Sunday, September 25, 2011

Matt & Melissa: Wedding Contest 2011 Winners

Every year, I have a free wedding photography contest. It is something that I look forward to every year. I do not vote because I don't think it's fair since I will be the one photographing the wedding. This year I had 7 entries. As soon as I read Matt's entry, I knew they were going to win. I just couldn't imagine what it must have been like for them.... I am happy to share with you their story and the photos from their day.















OUR STORY:
Take 1, Scene 1…
It was September 1997 and I was a 22-year-old soldier elated after securing a tour in Germany with the latest reenlistment in my Army career.
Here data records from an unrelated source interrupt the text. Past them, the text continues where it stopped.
Lemma parse_cpu_list_ok s l :
  parse_cpu_list s = Ok l →
  l ≠ [] ∧ StronglySorted Z.lt l ∧ Forall (λ c, 0 ≤ c ≤ max_cpu) l.
Proof.
  intros (r & Hr & Hne & ->)%parse_cpu_list_set. repeat split.
  - intros Hnil. apply Hne, set_eq. intros z. rewrite <-elem_of_set_items, Hnil. set_solver.
  - eapply sorted_impl; [|apply set_items_sorted]. intros a b Hab. by apply Z.ltb_lt.
  - apply Forall_forall. intros c Hc%elem_of_set_items.
    eapply (foldlM_invariant parse_cpu_part (λ acc, ∀ c, c ∈ acc → 0 ≤ c ≤ max_cpu));
      [|intros; by eapply parse_part_range|exact Hr|exact Hc]. set_solver.
Qed.

(** ** Properties *)

Lemma parse_formatted (l : list Z) :
  l ≠ [] → Forall (λ c, 0 ≤ c ≤ max_cpu) l →
  parse_cpu_list (format_cpu_list l) = Ok (sort_unique l).
Proof.
  intros Hne Hr. unfold parse_cpu_list, format_cpu_list.
  destruct l as [|x l0] eqn:El; [done|]. rewrite <-El in *. cbv zeta.
  set (cpus := sort_unique l).
  assert (Forall (λ c, 0 ≤ c ≤ max_cpu) cpus) as Hcpus.
  { rewrite Forall_forall in *. intros c. unfold cpus. rewrite elem_of_sort_unique. auto. }
  destruct (cpu_runs_spec (length cpus) cpus) as [Hok Hin];
    [done|apply sort_unique_sorted|done|].
  unfold chars, text. rewrite String.list_ascii_of_string_of_list_ascii.
  rewrite getlines_join, parse_runs by done. cbn [mbind result_bind].
  rewrite union_empty_r_L. case_bool_decide as Hemp.
  - exfalso. assert (x ∈ (∅ : gset Z)); [|set_solver].
    rewrite <-Hemp. apply Hin. unfold cpus. rewrite elem_of_sort_unique, El. by left.
  - f_equal. apply strict_sorted_unique; [apply set_items_sorted|apply sort_unique_sorted|].
    intros z. rewrite elem_of_set_items. apply Hin.
Qed.

(** The characters of a formatted list. *)
Lemma join_runs_chars rs c :
  Forall run_ok rs → c ∈ join_runs rs → isdigit c = true ∨ c = "-"%char ∨ c = ","%char.
Proof.
  induction 1 as [|r [|r' rs] Hr Hrs IH]; cbn [join_runs]; [by intros ?%elem_of_nil|..].
  - intros Hc. destruct (run_text_chars r c Hr Hc); auto.
  - rewrite elem_of_app, elem_of_cons. intros [Hc|[->|Hc]]; [|auto|auto].
    destruct (run_text_chars r c Hr Hc); auto.
Qed.
Lemma format_cpu_list_chars l c :
  Forall (λ c, 0 ≤ c ≤ max_cpu) l → c ∈ chars (format_cpu_list l) → isdigit c = true ∨ c = "-"%char ∨ c = ","%char.
Proof.
  intros Hr. unfold format_cpu_list. destruct l as [|x l0] eqn:El; [by intros ?%elem_of_nil|]. rewrite <-El in *. cbv zeta.
  unfold chars, text. rewrite String.list_ascii_of_string_of_list_ascii. apply join_runs_chars.
  destruct (cpu_runs_spec (length (sort_unique l)) (sort_unique l)) as [Hok Hin]; [done|apply sort_unique_sorted| |done].
  rewrite Forall_forall in *. intros c'. rewrite elem_of_sort_unique. auto.
Qed.

(** printing a non-empty list of valid CPU numbers with [format_cpu_list]
    and reading the text back with [parse_cpu_list] yields exactly the same
    CPUs, sorted and without duplicates. *)
Theorem parse_format_roundtrip (l : list Z) :
  l ≠ [] → Forall (λ c, 0 ≤ c ≤ max_cpu) l →
  parse_cpu_list (format_cpu_list l) = Ok (sort_unique l).
Proof. exact (parse_formatted l). Qed.

Lemma parse_format_roundtrip_witness :
  parse_cpu_list (format_cpu_list [3; 1; 2; 7; 1]) = Ok [1; 2; 3; 7].
Proof.
  change (Ok [1; 2; 3; 7]) with (Ok (sort_unique [3; 1; 2; 7; 1])).
  apply parse_format_roundtrip; [done|]. repeat constructor; unfold max_cpu; lia.
Defined.

(** every list [parse_cpu_list] returns is non-empty, strictly increasing
    and within the supported CPU numbers 0..1048575; any other outcome is an
    exception. *)
Theorem parse_cpu_list_wf (s : string) (l : list Z) :
  parse_cpu_list s = Ok l →
  l ≠ [] ∧ StronglySorted Z.lt l ∧ Forall (λ c, 0 ≤ c ≤ max_cpu) l.
Proof.
  apply parse_cpu_list_ok.
Qed.

Lemma parse_cpu_list_wf_witness :
  [0; 1; 2; 8] ≠ [] ∧ StronglySorted Z.lt [0; 1; 2; 8] ∧
  Forall (λ c, 0 ≤ c ≤ max_cpu) [0; 1; 2; 8].
Proof. apply (parse_cpu_list_wf "8,0-2"). vm_compute. reflexivity. Defined.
I had spent a year in Korea followed by two frustrating years here at Ft Bragg and now I would be heading to Europe next spring. Everything was perfect and I was on cruise control, biding my time, minding my p’s and q’s trying to keep anything from interfering with my European vacation.
That is until late one night, my Dream Girl came knocking on my barracks room door and changed everything. She was stunningly beautiful, intelligent, witty, and most amazingly, she seemed as drawn to me as I was to her. She was also my roommate’s sister, which is who she was actually there to see. We talked, flirted and bandied about for a few hours until she needed to get back on the road again and go home…out of my life…maybe forever. Just when the reality of possibly never seeing this amazing girl again hit home, she knocked once more. A fortuitous malfunction with her car had left her stranded for the night so she needed somewhere to stay, and her brother’s place was naturally the best choice! Needless to say I was thrilled to get to spend more time with her. (It wasn’t until much, much later that I discovered she had faked the breakdown to spend more time with me!) The two of us hit it off famously and what transpired next was months of blasting through the workweek to speed off on the three-hour journey to her house every weekend. It was blissful, enjoyably hectic, and we rapidly fell madly in love with each other.
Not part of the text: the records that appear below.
(** Rolling back the completed TIDs [l]: what the reverse loop does. *)
Record rollback_inv (prev : gmap Z (list Z)) (pacted : gmap Z bool)
    (w : W) (a : Actuator) (r : ApplyResult) (l : list Z) (out : W * Actuator * ApplyResult) : Prop := {
  rb_frame : ∀ t, t ∉ l → backend_get out.1.1 t = backend_get w t;
  rb_alive : ∀ t, alive out.1.1 t = alive w t;
  rb_success : ar_success out.2 = ar_success r;
  rb_error : ar_error out.2 = ar_error r;
  rb_committed : ar_committed_tids out.2 = ar_committed_tids r;
  rb_masks : restore_masks out.1.2 = restore_masks a;
  rb_acted : ∀ t, t ∉ l → t ∈ acted_tids out.1.2 ↔ t ∈ acted_tids a;
  rb_applied : ar_applied out.2 = ar_applied r;
  rb_each : ∀ t, t ∈ l → t ∈ acted_tids a → t ∉ acted_tids out.1.2 →
    backend_get out.1.1 t = get_or [] prev t ∧ get_or false pacted t = false;
  rb_all : ar_rollback_success out.2 = true →
    ar_rollback_success r = true ∧
    (∀ t, t ∈ l → backend_get out.1.1 t = get_or [] prev t) ∧
    (∀ t, t ∈ l → t ∈ acted_tids out.1.2 ↔ t ∈ acted_tids a ∧ get_or false pacted t = true) ∧
    ar_rolled_back out.2 = ar_rolled_back r + Z.of_nat (length l);
}.

Lemma rollback_spec prev pacted w a r l :
  NoDup l → (∀ t, t ∈ l → alive w t = true) →
  rollback_inv prev pacted w a r l (foldl (rollback_step prev pacted) (w, a, r) l).
Proof.
  revert w a r. induction l as [|t l IH]; intros w a r Hnd Hal; cbn.
  { split; cbn; try done. intros ?. split; [done|]. split; [set_solver|]. split; [set_solver|lia]. }
  apply NoDup_cons in Hnd as [Htl Hnd].
  destruct (backend_set w t (get_or [] prev t)) as [w' [ok e]] eqn:Hset.
  assert (∀ t', t' ∈ l → alive w' t' = true) as Hal'.
  { intros t' ?. rewrite (set_alive _ _ _ _ _ _ Hset). apply Hal. by right. }
  destruct (ok || (e =? ESRCH)) eqn:Hok.
  - destruct ok.
    2:{ cbn in Hok. bool_hyps. subst e. destruct (set_esrch _ _ _ _ Hset) as [Hd _].
        specialize (Hal t ltac:(by left)). congruence. }
    pose proof (set_true _ _ _ _ _ Hset) as Hget.
    match goal with |- context [foldl _ (w', ?a', ?r') l] =>
      pose proof (IH w' a' r' Hnd Hal') as [F A S E C M T N X L] end.
    split; try done.
    + intros t' [? ?]%not_elem_of_cons. rewrite F by done. by apply (set_frame _ _ _ _ _ _ Hset).
    + intros t'. rewrite A. by apply (set_alive _ _ _ _ _ _ Hset).
    + rewrite M. by destruct (get_or false pacted t).
    + intros t' [? ?]%not_elem_of_cons. rewrite T by done.
      destruct (get_or false pacted t); cbn; set_solver.
    + intros t' [->|Ht']%elem_of_cons Hact Hnot.
      * rewrite F by done. split; [done|]. rewrite T in Hnot by done.
        by destruct (get_or false pacted t).
      * apply X; [done| |done]. assert (t' ≠ t) by (by intros ->).
        destruct (get_or false pacted t); cbn; set_solver.
    + intros Hrb. destruct (L Hrb) as (Lr & Lg & La & Ln). cbn in *. split; [done|].
      split; [|split].
      * intros t' [->|?]%elem_of_cons; [by rewrite F|auto].
      * intros t' [->|Ht']%elem_of_cons.
        -- rewrite T by done. destruct (get_or false pacted t); cbn; set_solver.
        -- rewrite La by done. destruct (get_or false pacted t); cbn; [done|].
           assert (t' ≠ t) by (by intros ->). set_solver.
      * rewrite Ln. lia.
  - match goal with |- context [foldl _ (w', ?a', ?r') l] =>
      pose proof (IH w' a' r' Hnd Hal') as [F A S E C M T N X L] end.
    split; try done.
    + intros t' [? ?]%not_elem_of_cons. rewrite F by done. by apply (set_frame _ _ _ _ _ _ Hset).
    + intros t'. rewrite A. by apply (set_alive _ _ _ _ _ _ Hset).
    + intros t' [? ?]%not_elem_of_cons. by apply T.
    + intros t' [->|Ht']%elem_of_cons Hact Hnot; [|by apply X].
      rewrite T in Hnot by done. done.
    + intros Hrb. by destruct (L Hrb) as [? _].
Qed.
Yet looming ever present was the reality that in the spring I would have to go to Germany. The thought of having to leave her for three years made my heart and soul ache. The month before I had to go, I took leave and stayed at her mom’s house. We spent every moment possible together and talked about the coming years often. I finally asked her to marry me. We both knew that it would be too much of a rush, too soon, but I couldn’t leave her behind. Being the much more practical of the two of us, she turned me down for those very reasons, yet promised to wait for me to return. A dark cloud seemed to come over her, naturally so since the man she loved was leaving, but this seemed to me a darkness much more profound than that. She seemed to withdraw from me and I took it to be the breaking that has happened to soldiers since time immemorial. The reality of a soldier’s life, moving from place to place like a vagrant, rarely visiting the same place twice in his career can crush even the strongest of dreams and murder the strongest loves. This one seemed so different, our love so strong and real! I have ever been the hopeless romantic so perhaps my outlook was a little more rose colored than hers; she was always more of a realist I assumed, perhaps she didn’t believe as strongly in the power of love as I do. With a heavy heart and crushing, constricting bands of grief about my chest, we said our farewells and I went back to Bragg and then on to Germany with her promise to wait for me the only ray of hope in a dark and dismal future.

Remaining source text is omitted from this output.